### SOURCE DATA

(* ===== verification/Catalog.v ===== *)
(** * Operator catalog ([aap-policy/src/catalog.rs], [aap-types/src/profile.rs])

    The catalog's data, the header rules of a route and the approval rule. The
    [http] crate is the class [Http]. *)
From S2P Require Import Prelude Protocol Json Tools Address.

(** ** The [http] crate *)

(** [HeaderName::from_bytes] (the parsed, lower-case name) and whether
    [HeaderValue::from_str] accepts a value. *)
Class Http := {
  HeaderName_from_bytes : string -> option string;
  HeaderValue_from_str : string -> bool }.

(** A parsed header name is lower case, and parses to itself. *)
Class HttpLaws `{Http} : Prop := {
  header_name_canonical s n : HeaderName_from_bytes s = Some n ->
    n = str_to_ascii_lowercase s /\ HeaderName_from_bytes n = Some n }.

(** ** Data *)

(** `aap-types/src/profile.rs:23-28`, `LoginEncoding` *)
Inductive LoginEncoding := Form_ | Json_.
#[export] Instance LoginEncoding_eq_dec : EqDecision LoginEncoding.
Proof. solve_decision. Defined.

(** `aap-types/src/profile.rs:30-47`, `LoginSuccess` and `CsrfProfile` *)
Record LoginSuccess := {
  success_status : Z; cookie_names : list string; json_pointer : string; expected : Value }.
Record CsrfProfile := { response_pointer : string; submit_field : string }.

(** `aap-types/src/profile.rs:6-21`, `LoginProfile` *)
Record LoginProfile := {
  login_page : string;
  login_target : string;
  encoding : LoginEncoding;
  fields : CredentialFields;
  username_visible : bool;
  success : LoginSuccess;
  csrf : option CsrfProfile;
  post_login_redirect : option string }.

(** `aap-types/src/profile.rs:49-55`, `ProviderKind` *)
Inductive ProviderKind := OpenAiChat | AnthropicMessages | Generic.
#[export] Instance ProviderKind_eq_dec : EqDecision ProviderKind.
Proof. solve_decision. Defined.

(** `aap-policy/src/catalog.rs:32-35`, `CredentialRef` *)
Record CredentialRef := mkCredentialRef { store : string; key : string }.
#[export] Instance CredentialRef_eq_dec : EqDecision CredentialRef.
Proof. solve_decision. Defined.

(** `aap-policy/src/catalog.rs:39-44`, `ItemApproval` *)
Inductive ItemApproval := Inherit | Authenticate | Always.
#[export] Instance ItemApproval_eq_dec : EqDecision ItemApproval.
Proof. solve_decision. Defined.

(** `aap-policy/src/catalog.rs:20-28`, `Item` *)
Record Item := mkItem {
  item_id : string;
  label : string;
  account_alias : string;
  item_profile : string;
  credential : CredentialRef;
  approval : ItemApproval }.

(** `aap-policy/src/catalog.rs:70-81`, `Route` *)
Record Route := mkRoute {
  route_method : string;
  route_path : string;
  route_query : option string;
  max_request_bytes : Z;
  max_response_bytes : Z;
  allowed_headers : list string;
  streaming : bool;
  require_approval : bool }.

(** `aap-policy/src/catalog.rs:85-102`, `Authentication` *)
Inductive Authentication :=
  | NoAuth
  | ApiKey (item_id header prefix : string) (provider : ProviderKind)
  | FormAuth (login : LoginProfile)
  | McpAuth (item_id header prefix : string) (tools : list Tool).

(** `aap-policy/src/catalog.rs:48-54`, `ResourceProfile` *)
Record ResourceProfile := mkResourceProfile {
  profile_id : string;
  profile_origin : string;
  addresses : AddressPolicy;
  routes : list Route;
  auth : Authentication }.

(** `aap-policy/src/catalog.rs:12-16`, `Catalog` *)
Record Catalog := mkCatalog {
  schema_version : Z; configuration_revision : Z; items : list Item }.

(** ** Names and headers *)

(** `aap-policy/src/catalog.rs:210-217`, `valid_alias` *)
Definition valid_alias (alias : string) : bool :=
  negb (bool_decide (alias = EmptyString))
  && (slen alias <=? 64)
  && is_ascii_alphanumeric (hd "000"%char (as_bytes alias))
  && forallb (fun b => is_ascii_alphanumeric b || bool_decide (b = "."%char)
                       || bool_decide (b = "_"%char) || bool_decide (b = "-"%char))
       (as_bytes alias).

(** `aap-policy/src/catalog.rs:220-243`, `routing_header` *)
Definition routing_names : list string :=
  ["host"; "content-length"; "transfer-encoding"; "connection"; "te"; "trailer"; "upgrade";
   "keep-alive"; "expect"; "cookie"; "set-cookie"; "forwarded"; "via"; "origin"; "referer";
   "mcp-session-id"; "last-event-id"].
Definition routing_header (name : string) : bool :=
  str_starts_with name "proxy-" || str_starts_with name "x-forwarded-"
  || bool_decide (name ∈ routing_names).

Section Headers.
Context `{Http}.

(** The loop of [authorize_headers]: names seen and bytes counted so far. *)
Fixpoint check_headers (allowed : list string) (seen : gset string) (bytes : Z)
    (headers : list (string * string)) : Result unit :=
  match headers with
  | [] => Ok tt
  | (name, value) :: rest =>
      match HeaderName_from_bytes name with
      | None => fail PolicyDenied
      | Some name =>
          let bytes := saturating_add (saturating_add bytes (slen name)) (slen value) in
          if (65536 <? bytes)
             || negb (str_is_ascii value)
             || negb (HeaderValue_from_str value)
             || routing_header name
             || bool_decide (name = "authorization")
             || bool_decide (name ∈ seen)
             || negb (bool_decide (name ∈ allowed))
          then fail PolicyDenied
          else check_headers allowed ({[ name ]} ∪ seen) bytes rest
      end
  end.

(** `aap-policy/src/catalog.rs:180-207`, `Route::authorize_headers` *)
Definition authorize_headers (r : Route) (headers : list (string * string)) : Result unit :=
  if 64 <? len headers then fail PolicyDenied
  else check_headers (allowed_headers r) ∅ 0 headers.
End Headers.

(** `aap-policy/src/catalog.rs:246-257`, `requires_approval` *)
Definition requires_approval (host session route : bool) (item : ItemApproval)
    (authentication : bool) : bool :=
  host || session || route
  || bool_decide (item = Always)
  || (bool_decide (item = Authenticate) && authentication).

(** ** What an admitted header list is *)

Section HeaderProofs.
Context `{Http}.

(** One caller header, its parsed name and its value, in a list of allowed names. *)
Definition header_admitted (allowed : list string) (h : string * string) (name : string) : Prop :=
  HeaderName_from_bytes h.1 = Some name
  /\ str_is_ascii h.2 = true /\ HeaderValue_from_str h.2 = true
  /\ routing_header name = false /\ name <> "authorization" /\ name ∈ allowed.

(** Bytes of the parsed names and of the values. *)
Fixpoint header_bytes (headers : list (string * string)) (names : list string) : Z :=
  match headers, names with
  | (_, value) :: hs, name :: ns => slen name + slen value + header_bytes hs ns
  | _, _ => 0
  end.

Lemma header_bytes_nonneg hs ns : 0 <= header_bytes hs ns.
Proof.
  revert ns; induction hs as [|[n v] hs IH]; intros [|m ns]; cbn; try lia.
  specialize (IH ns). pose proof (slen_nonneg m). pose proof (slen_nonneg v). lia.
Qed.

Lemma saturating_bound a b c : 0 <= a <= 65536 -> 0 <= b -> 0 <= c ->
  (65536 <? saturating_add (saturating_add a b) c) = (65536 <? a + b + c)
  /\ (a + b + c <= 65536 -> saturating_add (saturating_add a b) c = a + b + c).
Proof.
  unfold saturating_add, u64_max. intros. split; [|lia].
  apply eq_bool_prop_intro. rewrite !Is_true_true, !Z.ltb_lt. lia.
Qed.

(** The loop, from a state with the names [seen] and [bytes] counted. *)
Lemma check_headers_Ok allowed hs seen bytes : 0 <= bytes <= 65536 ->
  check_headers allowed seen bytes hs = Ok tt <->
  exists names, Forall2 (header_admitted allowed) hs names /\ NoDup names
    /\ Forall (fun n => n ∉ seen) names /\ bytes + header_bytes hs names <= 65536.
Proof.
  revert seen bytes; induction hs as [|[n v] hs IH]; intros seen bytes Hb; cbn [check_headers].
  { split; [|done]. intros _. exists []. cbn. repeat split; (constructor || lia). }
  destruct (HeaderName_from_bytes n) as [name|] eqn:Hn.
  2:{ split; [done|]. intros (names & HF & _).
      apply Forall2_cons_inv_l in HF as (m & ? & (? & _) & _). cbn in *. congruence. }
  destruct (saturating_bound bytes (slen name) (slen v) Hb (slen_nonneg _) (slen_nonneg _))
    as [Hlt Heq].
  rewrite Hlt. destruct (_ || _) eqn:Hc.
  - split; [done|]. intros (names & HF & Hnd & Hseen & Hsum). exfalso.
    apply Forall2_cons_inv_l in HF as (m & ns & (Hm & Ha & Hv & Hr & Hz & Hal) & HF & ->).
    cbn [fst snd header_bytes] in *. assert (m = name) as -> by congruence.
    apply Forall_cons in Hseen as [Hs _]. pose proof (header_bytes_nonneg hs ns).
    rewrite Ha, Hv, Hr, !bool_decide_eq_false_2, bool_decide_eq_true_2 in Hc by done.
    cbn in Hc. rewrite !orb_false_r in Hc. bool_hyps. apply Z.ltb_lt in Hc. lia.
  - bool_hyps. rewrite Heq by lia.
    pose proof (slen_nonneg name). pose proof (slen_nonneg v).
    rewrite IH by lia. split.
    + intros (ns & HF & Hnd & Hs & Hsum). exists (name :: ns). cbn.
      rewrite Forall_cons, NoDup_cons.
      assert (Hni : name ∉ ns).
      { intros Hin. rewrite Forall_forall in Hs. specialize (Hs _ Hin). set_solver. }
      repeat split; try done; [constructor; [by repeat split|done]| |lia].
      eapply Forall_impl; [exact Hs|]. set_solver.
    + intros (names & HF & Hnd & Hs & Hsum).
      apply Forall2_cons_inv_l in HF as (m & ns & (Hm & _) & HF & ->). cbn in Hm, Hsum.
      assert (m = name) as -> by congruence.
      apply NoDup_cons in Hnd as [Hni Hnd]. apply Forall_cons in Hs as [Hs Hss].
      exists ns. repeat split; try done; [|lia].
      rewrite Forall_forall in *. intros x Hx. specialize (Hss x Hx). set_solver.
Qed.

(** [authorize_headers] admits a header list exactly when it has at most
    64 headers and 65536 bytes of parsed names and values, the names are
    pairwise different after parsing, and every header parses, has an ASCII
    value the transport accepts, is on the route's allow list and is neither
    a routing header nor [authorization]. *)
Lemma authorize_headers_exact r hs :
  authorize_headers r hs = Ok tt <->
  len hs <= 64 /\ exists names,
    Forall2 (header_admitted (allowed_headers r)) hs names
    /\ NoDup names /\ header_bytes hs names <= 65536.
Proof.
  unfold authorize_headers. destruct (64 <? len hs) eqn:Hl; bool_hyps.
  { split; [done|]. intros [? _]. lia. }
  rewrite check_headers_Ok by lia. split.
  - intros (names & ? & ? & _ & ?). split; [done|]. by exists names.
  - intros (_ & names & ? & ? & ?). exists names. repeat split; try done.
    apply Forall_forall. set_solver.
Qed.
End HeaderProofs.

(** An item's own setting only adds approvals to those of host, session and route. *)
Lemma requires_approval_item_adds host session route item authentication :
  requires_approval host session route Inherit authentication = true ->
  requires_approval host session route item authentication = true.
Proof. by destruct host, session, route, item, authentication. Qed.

######
### SOURCE DATA

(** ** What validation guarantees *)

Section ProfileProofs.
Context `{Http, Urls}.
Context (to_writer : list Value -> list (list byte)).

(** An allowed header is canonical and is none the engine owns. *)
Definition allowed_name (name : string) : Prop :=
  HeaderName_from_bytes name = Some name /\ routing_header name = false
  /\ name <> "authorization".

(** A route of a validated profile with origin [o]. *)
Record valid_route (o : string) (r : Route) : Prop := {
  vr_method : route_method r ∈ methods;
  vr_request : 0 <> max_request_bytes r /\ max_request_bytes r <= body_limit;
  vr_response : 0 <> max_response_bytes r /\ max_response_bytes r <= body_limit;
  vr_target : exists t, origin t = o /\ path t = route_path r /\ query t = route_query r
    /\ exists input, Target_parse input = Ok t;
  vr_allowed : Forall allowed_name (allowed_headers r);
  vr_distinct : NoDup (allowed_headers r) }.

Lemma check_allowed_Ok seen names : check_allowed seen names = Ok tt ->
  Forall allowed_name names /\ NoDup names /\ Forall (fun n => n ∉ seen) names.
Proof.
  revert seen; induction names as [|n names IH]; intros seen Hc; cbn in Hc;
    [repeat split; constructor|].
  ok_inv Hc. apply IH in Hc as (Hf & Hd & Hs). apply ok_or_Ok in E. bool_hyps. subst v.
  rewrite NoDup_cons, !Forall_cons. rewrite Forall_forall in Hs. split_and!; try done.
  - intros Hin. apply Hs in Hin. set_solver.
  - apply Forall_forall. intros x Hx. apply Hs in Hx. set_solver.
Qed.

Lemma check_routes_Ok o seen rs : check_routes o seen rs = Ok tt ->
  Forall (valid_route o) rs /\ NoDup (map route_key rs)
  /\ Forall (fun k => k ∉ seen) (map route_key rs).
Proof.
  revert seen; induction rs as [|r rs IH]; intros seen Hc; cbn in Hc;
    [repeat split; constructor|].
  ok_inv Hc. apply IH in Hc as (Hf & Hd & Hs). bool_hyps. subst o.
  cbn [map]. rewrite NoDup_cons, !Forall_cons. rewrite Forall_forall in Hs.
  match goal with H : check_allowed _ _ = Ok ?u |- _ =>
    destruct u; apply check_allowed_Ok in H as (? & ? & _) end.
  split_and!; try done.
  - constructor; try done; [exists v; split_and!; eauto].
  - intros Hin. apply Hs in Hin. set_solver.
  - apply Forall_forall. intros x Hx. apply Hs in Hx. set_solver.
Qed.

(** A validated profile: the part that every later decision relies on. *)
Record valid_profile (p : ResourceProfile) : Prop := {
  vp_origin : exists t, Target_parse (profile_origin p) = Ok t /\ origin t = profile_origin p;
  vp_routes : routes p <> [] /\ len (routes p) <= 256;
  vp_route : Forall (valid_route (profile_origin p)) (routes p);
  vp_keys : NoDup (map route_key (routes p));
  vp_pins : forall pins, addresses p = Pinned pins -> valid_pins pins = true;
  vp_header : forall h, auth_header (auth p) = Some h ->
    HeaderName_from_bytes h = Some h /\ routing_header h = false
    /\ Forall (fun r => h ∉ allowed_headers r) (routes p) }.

######
### SOURCE DATA

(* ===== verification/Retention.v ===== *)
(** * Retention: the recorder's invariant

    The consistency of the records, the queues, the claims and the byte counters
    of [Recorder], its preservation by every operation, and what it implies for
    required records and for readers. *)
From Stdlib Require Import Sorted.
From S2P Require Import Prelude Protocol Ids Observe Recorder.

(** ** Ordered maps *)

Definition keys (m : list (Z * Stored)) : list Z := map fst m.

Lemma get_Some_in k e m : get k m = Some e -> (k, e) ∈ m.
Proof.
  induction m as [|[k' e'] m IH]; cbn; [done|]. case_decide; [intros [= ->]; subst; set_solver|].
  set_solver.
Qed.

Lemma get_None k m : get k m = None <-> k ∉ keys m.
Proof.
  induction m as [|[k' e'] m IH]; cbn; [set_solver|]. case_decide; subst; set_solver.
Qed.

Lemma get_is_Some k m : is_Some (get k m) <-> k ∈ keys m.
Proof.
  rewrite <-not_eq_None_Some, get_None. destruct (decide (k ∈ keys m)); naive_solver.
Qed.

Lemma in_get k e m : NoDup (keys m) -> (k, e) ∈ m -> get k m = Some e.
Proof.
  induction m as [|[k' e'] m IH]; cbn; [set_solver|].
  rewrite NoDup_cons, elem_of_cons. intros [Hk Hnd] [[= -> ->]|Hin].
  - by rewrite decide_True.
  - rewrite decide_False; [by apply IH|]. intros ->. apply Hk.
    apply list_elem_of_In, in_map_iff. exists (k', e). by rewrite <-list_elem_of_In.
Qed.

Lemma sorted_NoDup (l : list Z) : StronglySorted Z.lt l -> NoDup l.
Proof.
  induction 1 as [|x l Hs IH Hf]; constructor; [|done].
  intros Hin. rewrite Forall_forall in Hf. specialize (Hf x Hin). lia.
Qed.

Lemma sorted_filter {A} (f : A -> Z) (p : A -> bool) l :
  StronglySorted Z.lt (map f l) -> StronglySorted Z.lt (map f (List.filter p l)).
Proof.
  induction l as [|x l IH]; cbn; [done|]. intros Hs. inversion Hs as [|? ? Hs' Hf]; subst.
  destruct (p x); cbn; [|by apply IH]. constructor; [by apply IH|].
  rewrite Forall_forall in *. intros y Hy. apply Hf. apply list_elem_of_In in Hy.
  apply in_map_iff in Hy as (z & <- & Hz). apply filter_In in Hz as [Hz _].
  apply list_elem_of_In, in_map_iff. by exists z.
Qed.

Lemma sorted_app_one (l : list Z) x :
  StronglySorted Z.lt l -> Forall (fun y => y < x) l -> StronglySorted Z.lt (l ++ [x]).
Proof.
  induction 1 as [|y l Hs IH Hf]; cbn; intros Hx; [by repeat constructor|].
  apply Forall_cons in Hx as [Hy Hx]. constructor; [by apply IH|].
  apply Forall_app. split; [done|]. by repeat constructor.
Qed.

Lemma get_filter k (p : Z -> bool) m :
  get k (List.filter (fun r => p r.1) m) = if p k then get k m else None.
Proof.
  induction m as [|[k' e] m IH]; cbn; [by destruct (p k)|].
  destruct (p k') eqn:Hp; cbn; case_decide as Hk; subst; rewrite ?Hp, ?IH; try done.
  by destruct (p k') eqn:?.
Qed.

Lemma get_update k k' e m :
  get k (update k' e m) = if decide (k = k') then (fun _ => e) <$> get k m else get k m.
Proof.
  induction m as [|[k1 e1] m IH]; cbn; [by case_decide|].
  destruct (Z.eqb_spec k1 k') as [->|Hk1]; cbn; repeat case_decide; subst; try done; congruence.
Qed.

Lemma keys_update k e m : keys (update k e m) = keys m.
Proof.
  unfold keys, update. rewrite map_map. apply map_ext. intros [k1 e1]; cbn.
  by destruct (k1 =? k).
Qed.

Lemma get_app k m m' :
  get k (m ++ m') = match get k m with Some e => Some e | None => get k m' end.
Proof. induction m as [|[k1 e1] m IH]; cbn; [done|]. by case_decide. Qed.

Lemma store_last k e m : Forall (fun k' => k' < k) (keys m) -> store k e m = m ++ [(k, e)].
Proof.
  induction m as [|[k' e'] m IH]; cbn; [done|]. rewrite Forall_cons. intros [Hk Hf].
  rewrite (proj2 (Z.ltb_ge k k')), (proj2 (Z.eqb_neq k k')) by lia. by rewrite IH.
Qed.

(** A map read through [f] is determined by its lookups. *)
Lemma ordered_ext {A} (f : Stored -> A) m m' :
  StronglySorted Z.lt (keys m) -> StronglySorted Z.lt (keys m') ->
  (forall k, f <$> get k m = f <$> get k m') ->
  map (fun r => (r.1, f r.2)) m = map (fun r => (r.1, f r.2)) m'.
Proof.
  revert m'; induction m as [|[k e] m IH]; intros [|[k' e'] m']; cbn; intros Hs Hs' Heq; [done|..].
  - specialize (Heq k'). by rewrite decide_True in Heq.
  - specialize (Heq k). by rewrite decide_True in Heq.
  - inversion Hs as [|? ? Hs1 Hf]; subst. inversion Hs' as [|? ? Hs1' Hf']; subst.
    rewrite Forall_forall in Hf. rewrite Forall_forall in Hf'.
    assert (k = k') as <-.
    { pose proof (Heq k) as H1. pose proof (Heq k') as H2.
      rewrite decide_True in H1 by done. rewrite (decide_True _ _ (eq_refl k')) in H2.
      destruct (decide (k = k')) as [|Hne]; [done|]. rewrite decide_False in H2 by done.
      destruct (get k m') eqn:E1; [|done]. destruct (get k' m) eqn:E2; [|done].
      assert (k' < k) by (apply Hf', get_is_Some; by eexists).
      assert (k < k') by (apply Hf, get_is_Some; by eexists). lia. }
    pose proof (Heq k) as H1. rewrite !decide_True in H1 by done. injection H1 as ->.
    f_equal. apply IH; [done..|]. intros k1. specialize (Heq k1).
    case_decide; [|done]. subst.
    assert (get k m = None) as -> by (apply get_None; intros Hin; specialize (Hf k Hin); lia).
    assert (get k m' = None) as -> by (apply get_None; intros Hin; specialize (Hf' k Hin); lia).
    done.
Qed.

######

- [AIM OF THE EXERCISE]:
Scan the material above. Copy each line where "values" occurs.

- [REPLY]:
(** Bytes of the parsed names and of the values. *)
    64 headers and 65536 bytes of parsed names and values, the names are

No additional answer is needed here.